Tecnologia e saúde mental: rivais ou aliadas?

Enviada em 05/11/2025

O avanço tecnológico transformou profundamente as formas de interação e o modo como as pessoas se relacionam com o mundo. Segundo o filósofo Zygmunt Bauman, “As redes sociais são muito úteis, oferecem serviços muito prazerosos, mas são uma armadilha”. Sob essa perspectiva, causam impactos negativos à saúde mental, mas também disponibilizam acesso a aplicativos que promovem o bem-estar.

Nesse contexto, é importante se atentar aos prejuízos trazidos pelo uso dessa ferramenta. Conforme o documentário “O Dilema das Redes”, produzido pela Netflix, torna-se clara a forma que as plataformas priorizam o engajamento acima da estabilidade dos usuários. Desse modo, as constantes notificações, curtidas e comentários estimulam uma busca incessante por aprovação, que prejudica o equilíbrio emocional dos indivíduos. Por conseguinte, transtornos como ansiedade, depressão e baixa autoestima tornam-se cada vez mais comuns entre eles.
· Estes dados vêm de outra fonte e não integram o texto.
(** C9. A key that parses as an integer and whose value is the empty
    string is kept, with [valueEntityId = 0]: [Number('')] is [0], not
    [NaN]. *)
Theorem empty_value_kept (sp : SearchParams) (k : jsstring)
  (Hk : In k (keys sp))
  (Hempty : get sp k = PString [])
  (Hkey : isInteger (Number (PString k)) = true) :
  In {| optionEntityId := Number (PString k); valueEntityId := 0%float |}
     (optionValueIds sp) /\
  Number (PString []) = 0%float /\
  isNaN (Number (PString [])) = false.
Proof.
  split; [| split; reflexivity].
  assert (H : In (toOptionValueId sp k) (optionValueIds sp)).
  { rewrite optionValueIds_by_key. apply in_map, filter_In.
    split; [exact Hk |]. apply bothParsed_iff. unfold toOptionValueId. simpl.
    rewrite Hempty. split; [| reflexivity].
    now apply JsFacts.isInteger_not_NaN. }
  unfold toOptionValueId in H. rewrite Hempty in H. exact H.
Qed.

Lemma empty_value_kept_witness :
  In (lit "134") (keys Samples.emptyValueQuery) /\
  get Samples.emptyValueQuery (lit "134") = PString [] /\
  isInteger (Number (PString (lit "134"))) = true /\
  optionValueIds Samples.emptyValueQuery =
    [{| optionEntityId := 134%float; valueEntityId := 0%float |}] /\
  In {| optionEntityId := Number (PString (lit "134")); valueEntityId := 0%float |}
     (optionValueIds Samples.emptyValueQuery).
Proof.
  split; [left; reflexivity |].
  split; [reflexivity |]. split; [reflexivity |]. split; [reflexivity |].
  apply (@empty_value_kept Samples.emptyValueQuery (lit "134"));
    [left; reflexivity | reflexivity | reflexivity].
Defined.

End SelectionFacts.

(** ** Absent products and pages *)

Module NotFoundFacts.

Section Routes.

Variable getProduct :
  number -> option (list ProductPage.OptionValueId) -> option ProductPage.ProductData.
Variable ReCaptchaSettings : Type.
Variable getWebPage : jsstring -> option ContentPage.WebPageData.
Variable getReCaptchaSettings : ReCaptchaSettings.

Lemma product_render_absent (params : ProductPage.ProductPageParams)
  (searchParams : ProductPage.SearchParams) :
  getProduct (ProductPage.Number (ProductPage.PString (ProductPage.slug params)))
             (Some (ProductPage.optionValueIds searchParams)) = None ->
  ProductPage.Product getProduct params searchParams = NotFound.
Proof. intros H. unfold ProductPage.Product. now rewrite H. Qed.

Lemma product_metadata_absent (params : ProductPage.ProductPageParams) :
  getProduct (ProductPage.Number (ProductPage.PString (ProductPage.slug params))) None = None ->
  ProductPage.generateMetadata getProduct params = Returned emptyMetadata.
Proof. intros H. unfold ProductPage.generateMetadata. now rewrite H. Qed.

Lemma page_metadata_absent (params : ContentPage.WebPageParams) :
  getWebPage (ContentPage.pathOf params) = None ->
  ContentPage.generateMetadata getWebPage params = NotFound.
Proof. intros H. unfold ContentPage.generateMetadata. now rewrite H. Qed.
(** * NER-For-CV-Extraction: a shallow embedding of the preprocessing,
      inference and training scripts, with the properties of their
      index arithmetic and control flow.

    Python integers are unbounded, so offsets are [Z].  A Python [str] is a
    sequence of Unicode code points and is indexed by code point, so a text
    whose characters are inspected is a [list N].  Exceptions are explicit:
    a computation returns a value or raises. *)

From stdpp Require Import base option list list_numbers strings pretty gmap.
From Stdlib Require Import ZArith Lia.

Local Open Scope Z_scope.

(** ** Python values that return or raise *)

Module Py.

Inductive result (E A : Type) : Type :=
| Returned (a : A)
| Raised (e : E).
Arguments Returned {E A} a.
Arguments Raised {E A} e.

Definition bind {E A B} (m : result E A) (k : A -> result E B) : result E B :=
  match m with
  | Returned a => k a
  | Raised e => Raised e
  end.

(** [len(s)] *)
Definition len {A} (s : list A) : Z := Z.of_nat (length s).

(** The code points of an ASCII literal. *)
Definition codepoints (s : string) : list N :=
  map Ascii.N_of_ascii (String.list_ascii_of_string s).

(** [range(start, stop)]: empty when [stop <= start]. *)
Definition range (start stop : Z) : list Z := seqZ start (stop - start).

End Py.

Notation "x <- m ;; k" := (Py.bind m (fun x => k))
  (at level 100, m at next level, right associativity, only parsing).

(** ** src/data_preprocessing.py *)

Module DataPreprocessing.
Import Py.

(** The only exception the offset arithmetic can raise. *)
Inductive exn := IndexError.

(** One annotation [[start, end, label]]. *)
Record entity := Entity { ent_start : Z; ent_end : Z; ent_label : string }.

(** One record [(text, {"entities": [...]})]. *)
Record example := Annotated { ex_text : list N; ex_entities : list entity }.

(** [re.compile(r'\s').match(c)] on a one-character [str]: the pattern is a
    [str] pattern, so [\s] is Unicode whitespace, the code points for which
    [str.isspace] holds. *)
Definition invalid_span_tokens (c : N) : bool :=
  ((9 <=? c) && (c <=? 13) || (28 <=? c) && (c <=? 32)
   || (c =? 133) || (c =? 160) || (c =? 5760)
   || (8192 <=? c) && (c <=? 8202)
   || (c =? 8232) || (c =? 8233) || (c =? 8239) || (c =? 8287)
   || (c =? 12288))%N.

(** [text[i]]: a negative index counts from the end; outside
    [-len(text) .. len(text)-1] the subscript raises IndexError. *)
Definition getitem (text : list N) (i : Z) : result exn N :=
  let j := if i <? 0 then i + len text else i in
  if (0 <=? j) && (j <? len text) then
    match text !! Z.to_nat j with
    | Some c => Returned c
    | None => Raised IndexError
    end
  else Raised IndexError.

(** [while valid_start < len(text) and invalid_span_tokens.match(text[valid_start]):
        valid_start += 1]
    [n] bounds the number of iterations left; the loop is run with
    [n = len(text) - valid_start], at 0 the guard is false. *)
Fixpoint advance_start (n : nat) (text : list N) (valid_start : Z) : result exn Z :=
  match n with
  | O => Returned valid_start
  | S n' =>
      if valid_start <? len text then
        c <- getitem text valid_start ;;
        if invalid_span_tokens c
        then advance_start n' text (valid_start + 1)
        else Returned valid_start
      else Returned valid_start
  end.

(** [while valid_end > valid_start and invalid_span_tokens.match(text[valid_end - 1]):
        valid_end -= 1]
    run with [n = valid_end - valid_start]. *)
Fixpoint retract_end (n : nat) (text : list N) (valid_start valid_end : Z) : result exn Z :=
  match n with
  | O => Returned valid_end
  | S n' =>
      if valid_start <? valid_end then
        c <- getitem text (valid_end - 1) ;;
        if invalid_span_tokens c
        then retract_end n' text valid_start (valid_end - 1)
        else Returned valid_end
      else Returned valid_end
  end.

Definition trim_start (text : list N) (start : Z) : result exn Z :=
  advance_start (Z.to_nat (len text - start)) text start.

Definition trim_end (text : list N) (valid_start end_ : Z) : result exn Z :=
  retract_end (Z.to_nat (end_ - valid_start)) text valid_start end_.
(** * DaabReports: the Navisworks viewpoint export flattener

    A shallow embedding of [DaabNavisExport/parseXml.py] (the refactored
    implementation) and of [1717 N FLAG/DB/ParseXml.py] (the legacy script),
    together with the properties of the flattening / deduplication walk.

    Layout:
    - Part 1: the Python runtime pieces the program calls (strings, [int],
      [datetime], the element tree and its serializer);
    - Part 2: the refactored program, function by function;
    - Part 3: the legacy script, and then the rest of the refactored
      program (the echoing log, input resolution, output, [main]);
    - Part 4: the vocabulary of the properties;
    - Part 5: lemmas and the properties of the walk. *)

From Stdlib Require Import String Ascii ZArith List Lia DecimalString DecimalNat.
From stdpp Require Import gmap strings list.

Local Open Scope string_scope.
Local Open Scope list_scope.
Set Warnings "-abstract-large-number".

(* ===================================================================== *)
(** * Part 1: the runtime                                                 *)
(* ===================================================================== *)

(** ** Strings

    Python [str] values are modelled as [string] (byte strings holding the
    UTF-8 encoding).  The program measures the length only of decimal
    renderings of integers, where bytes and code points coincide. *)

Definition quote_char : ascii := ascii_of_nat 34.
Definition apostrophe : ascii := ascii_of_nat 39.
Definition backslash : ascii := ascii_of_nat 92.

Fixpoint string_repeat (c : ascii) (n : nat) : string :=
  match n with
  | O => ""
  | S n' => String c (string_repeat c n')
  end.

(** [sep.join(parts)] *)
Fixpoint join (sep : string) (parts : list string) : string :=
  match parts with
  | [] => ""
  | [p] => p
  | p :: ps => p +:+ sep +:+ join sep ps
  end.

(** [str(n)] for a non-negative and for an arbitrary integer. *)
Definition str_nat (n : nat) : string := NilEmpty.string_of_uint (Nat.to_uint n).

Definition str_Z (z : Z) : string :=
  if (z <? 0)%Z then "-" +:+ str_nat (Z.to_nat (- z)) else str_nat (Z.to_nat z).

(** [s.zfill(width)]: pad with zeros on the left, after a leading sign. *)
Definition zfill (width : nat) (s : string) : string :=
  if (width <=? String.length s)%nat then s
  else
    let pad := string_repeat "0" (width - String.length s) in
    match s with
    | String c rest =>
        if (Ascii.eqb c "+" || Ascii.eqb c "-")%bool
        then String c (pad +:+ rest)
        else pad +:+ s
    | EmptyString => pad
    end.

(** [f"{x}"] for a value that is a string or [None]. *)
Definition fmt (x : option string) : string :=
  match x with
  | Some s => s
  | None => "None"
  end.

(** ** Exceptions

    Only the exceptions the date conversion can meet are modelled; each
    carries the text [str(e)] gives.  The wording of these texts belongs to
    the interpreter; the program only interpolates it. *)

Inductive exn : Type :=
  | ValueError (msg : string)
  | OverflowError (msg : string).

Definition str_exn (e : exn) : string :=
  match e with
  | ValueError msg => msg
  | OverflowError msg => msg
  end.

Definition result (A : Type) : Type := exn + A.

Definition ok {A : Type} (x : A) : result A := inr x.
Definition raise {A : Type} (e : exn) : result A := inl e.

Definition bind {A B : Type} (m : result A) (k : A -> result B) : result B :=
  match m with
  | inl e => inl e
  | inr x => k x
  end.

Notation "'let!' x ':=' m 'in' k" := (bind m (fun x => k))
  (at level 10, x name, m at level 100, k at level 200).

(** ** [repr] of a string, as it appears in the message of a failed [int] *)

Definition hex_digit (n : nat) : ascii :=
  if (n <? 10)%nat then ascii_of_nat (48 + n) else ascii_of_nat (87 + n).

Definition repr_char (q : ascii) (c : ascii) : string :=
  let n := nat_of_ascii c in
  if Ascii.eqb c backslash then String backslash (String backslash "")
  else if Ascii.eqb c q then String backslash (String q "")
  else if Ascii.eqb c (ascii_of_nat 10) then String backslash "n"
  else if Ascii.eqb c (ascii_of_nat 13) then String backslash "r"
  else if Ascii.eqb c (ascii_of_nat 9) then String backslash "t"
  else if ((n <? 32) || (n =? 127))%nat
       then String backslash
              (String "x" (String (hex_digit (n / 16)) (String (hex_digit (n mod 16)) "")))
  else String c "".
Entretanto, há outro lado: esse instrumento pode ser aliado da saúde emocional. Consoante o sociólogo Manuel Castells, “A internet é muito mais que uma tecnologia. É um meio de comunicação, de interação e de organização social”. Nesse sentido, ela pode ser utilizada para conscientizar sobre problemas, criar grupos de discussão e de apoio, ou através da telemedicina. Consequentemente, promove hábitos saudáveis e acesso a profissionais, superando barreiras geográficas e de tempo.

Portanto, é essencial que o Ministério da Saúde - órgão responsável por definir, coordenar e fiscalizar as políticas nacionais de saúde - promova campanhas de conscientização, por meio de publicações em mídias sociais voltadas ao uso equilibrado de tecnologias, a fim de esclarecer a população sobre como elas podem ser benéficas, se usadas com moderação e cautela. Dessa maneira, haverá condições de construir uma sociedade mais crítica e capaz de usar os recursos digitais como ferramenta de progresso.